Friday, October 26, 2007

LTC Bateman vs Victor Davis Hanson

Sir, I think I may have insight into LTC Bateman's animus. In a an article in the Nov 2002 issue of the Marine Corps Gazette, "History and the Professional," he rails against popular military historians. He complains about a lack of footnotes in popular histories; he complains about amateurs like Tom Brokaw writing history; he complains about "historians-for-profit" selling out to write popular history. You are in his sights now, Sir (only figuratively, I hope)

Here is a taste of that article: "Our job is not about feeling good. Our job is about violence and directing violence or channeling that violence as precisely as the circumstances require, whether that means using BRAS (breathe, relax, aim, squeeze) in the aiming of our individual weapons or in guiding global positioning system-directed joint direct attack munitions, or choosing the right target (and target release point) for a Daisy Cutter bomb.
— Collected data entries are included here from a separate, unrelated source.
(* ===== verification/HashSetLaws.v ===== *)
(** * The laws of the hash set *)

From S2P Require Import Prelude HashSet.
Import dinit_unordered_set.

(** ** Lists of buckets *)

Section buckets.
Context {K : Type}.
Implicit Types (bs : list (list K)) (v : K).

Lemma concat_alter_snoc bs b v :
  (b < length bs)%nat → concat (alter (λ l, l ++ [v]) b bs) ≡ₚ v :: concat bs.
Proof.
  revert b. induction bs as [|l bs IH]; intros [|b] Hb; simpl in *; [lia..| |].
  - rewrite <- app_assoc. simpl. by rewrite <- Permutation_middle.
  - rewrite Permutation_middle. apply Permutation_app_head, IH. lia.
Qed.

Lemma concat_alter_delete bs b i l v :
  bs !! b = Some l → l !! i = Some v → concat bs ≡ₚ v :: concat (alter (delete i) b bs).
Proof.
  revert b. induction bs as [|l' bs IH]; intros [|b] Hb Hi; simplify_eq/=.
  - by rewrite (delete_Permutation _ _ _ Hi) at 1.
  - rewrite Permutation_middle. apply Permutation_app_head. by apply IH.
Qed.

Lemma concat_assign bs b i l v w :
  bs !! b = Some l → l !! i = Some w →
  ∃ rest, concat bs ≡ₚ w :: rest ∧ concat (alter (<[i := v]>) b bs) ≡ₚ v :: rest.
Proof.
  revert b. induction bs as [|l' bs IH]; intros [|b] Hb Hi; simplify_eq/=.
  - pose proof (lookup_lt_Some _ _ _ Hi) as Hlt. exists (take i l ++ drop (S i) l ++ concat bs).
    rewrite insert_take_drop by done. rewrite <- (take_drop_middle _ _ _ Hi) at 1.
    rewrite <- !app_assoc. simpl. by rewrite <- !Permutation_middle.
  - destruct (IH _ Hb Hi) as (rest & H1 & H2). exists (l' ++ rest). split.
    + rewrite Permutation_middle. by apply Permutation_app_head.
    + rewrite Permutation_middle. by apply Permutation_app_head.
Qed.

Lemma elem_of_concat bs v : v ∈ concat bs ↔ ∃ b l, bs !! b = Some l ∧ v ∈ l.
Proof.
  induction bs as [|l bs IH]; simpl.
  - split; [by intros ?%not_elem_of_nil|]. by intros (b & l & ? & _).
  - rewrite elem_of_app, IH. split.
    + intros [H|(b & l' & ? & ?)]; [by exists 0%nat, l|by exists (S b), l'].
    + intros ([|b] & l' & ? & ?); simplify_eq/=; [by left|right; by exists b, l'].
Qed.

Lemma concat_replicate_nil n : concat (replicate n ([] : list K)) = [].
Proof. by induction n. Qed.

Lemma lookup_replicate_nil n b l : replicate n ([] : list K) !! b = Some l → l = [].
Proof. intros H. apply list_elem_of_lookup_2 in H. by apply elem_of_replicate in H as [-> _]. Qed.
End buckets.

Section laws.
Context {K N : Type} `{EqDecision N} (key : K → N) (hash : N → Z) (max_size : Z).
Implicit Types (s : hset K) (v : K) (n : N) (bs : list (list K)).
It is about commanding soldiers and Marines in units large and small, but it is not about feeling good. Leave that to the amateurs.

What we as professionals need, then, is good critical history. It should be history written and researched without the intent of making a profit or making anyone feel good about themselves or their nation. It should be the historical equivalent of the AAR process, not the "hey ain't we good guys" stuff pawned off by journalists like Tom Brokaw and historians-for-profit like those cited here. Give professional warriors the material that will make them better, not material that will make them feel better. In a word, read the tough stuff; read civil utilitarian history. That's right, read the academic stuff."

Given the tone of the Gazette article and the post in Altercations, it sounds like LTC Bateman has it in for "Carnage and Culture" since you write, without a lot of footnotes, that Western armies of free men are generally victorious against others. LTC Bateman called this "vacuous cheerleading 'ain't-we-heroic' pap."

Sounds like he has been grinding this axe for at least 5 years.